In his analysis, Mr. Tal found that traditional occupations like butchers, bakers, tailors, labourers in manufacturing, office managers and clerks are showing signs of labour surplus, along with secondary and elementary school teachers.
He found that the occupations with signs of skills shortages include many positions in traditional health care roles, such as doctors, nurses and dentists. The health care list also includes optometrists, chiropractors, pharmacists, dietitians and nutritionists. Mining, engineering and science occupations are also facing skill shortages.
No less than 30 per cent of businesses indicate that they face a skilled labour shortage, which is double the rate seen in early 2010.
“The recent acceleration in that ratio has coincided with a stagnating employment rate loosely illustrating the negative impact of skill shortages on employment growth,” notes Tal. “What’s more, while you will not see it in the relatively stable trajectory of the unemployment rate, the number of job vacancies reported by firms has risen by close to 16 per cent over the past year. It is hardly a surprise that the highest vacancy rate is in Alberta, followed by Saskatchewan.”

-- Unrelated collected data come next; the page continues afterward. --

(** * Quantile-based bucket sort ([src/main.py])

    A shallow embedding of [bucket_sort_quantile_based] and of the Python
    primitives it calls, followed by the properties of the specification.

    Layout:
    - [Binary64]: the double-precision operations the function uses
      ([math.sqrt], [int * float], [int / int], [int(float)]);
    - [Py]: exceptions, subscripts, [range], [sorted], [bisect_left];
    - [Pure]: the function as a state-passing function on list values;
    - [Imp]: the same function statement by statement over a store of
      list objects, used for the claims about aliasing and mutation. *)

From Equations Require Import Equations.
From Stdlib Require Import ZArith QArith Qround Qpower Lqa Lia List Bool
  Sorted Permutation.
Import ListNotations.

(* ================================================================== *)
(** * Double-precision arithmetic *)
(* ================================================================== *)

(** A finite double is the rational number it denotes.  Every operation
    is the exact operation on rationals followed by [rnd], rounding to the
    nearest number with a 53-bit significand, ties to even (IEEE 754
    round-to-nearest-even).  The exponent is unbounded: overflow and
    subnormals are not modelled.  The values that occur for a list of at
    most [2^63 - 1] elements are either zero or lie between [2^-64] and
    [2^64], far inside the normal range. *)
Module Binary64.
Open Scope Q_scope.

(** [floor (log2 x)] for [x > 0]. *)
Definition ilog2 (x : Q) : Z :=
  let d := (Z.log2 (Qnum x) - Z.log2 (Zpos (Qden x)))%Z in
  if Qle_bool (2 ^ d) x then d else (d - 1)%Z.

(** Nearest integer, ties to the even one. *)
Definition round_half_even (y : Q) : Z :=
  let k := Qfloor y in
  match Qcompare (y - inject_Z k) (1 # 2) with
  | Lt => k
  | Gt => (k + 1)%Z
  | Eq => if Z.even k then k else (k + 1)%Z
  end.

(** Round a non-negative rational to the nearest double: scale the
    significand into [[2^52, 2^53)], round it to an integer, scale back. *)
Definition rnd (x : Q) : Q :=
  if Qle_bool x 0 then 0
  else let e := (ilog2 x - 52)%Z in
       Qred (inject_Z (round_half_even (x / 2 ^ e)) * 2 ^ e).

By far, the largest skill shortage was found in health-related occupations, the mining industry, advanced manufacturing and business services.
“One-fifth of the Canadian labour market is currently showing signs of skilled labour shortage,” says Tal. “The average unemployment rate of this pool of occupations is just over one per cent and their wages are now rising by an average annual rate of 3.9 per cent — more than double the rate seen in the economy as a whole.
“Overall employment in this group is rising by 2.1 per cent — much faster than the speed seen in the rest of the market, but obviously not fast enough to dent the labour market skill scarcity. In this context, the recently announced government plans to admit between 53,000 and 55,000 new Canadians in 2013 through an overhauled federal skilled worker program is a welcome development. However, it’s simply not large enough to turn things around. Ditto for the increased focus on apprenticeship. Despite recent program improvements, the number of certificates granted to apprentices is still a fraction of the overall size of the skilled trades labour pool.”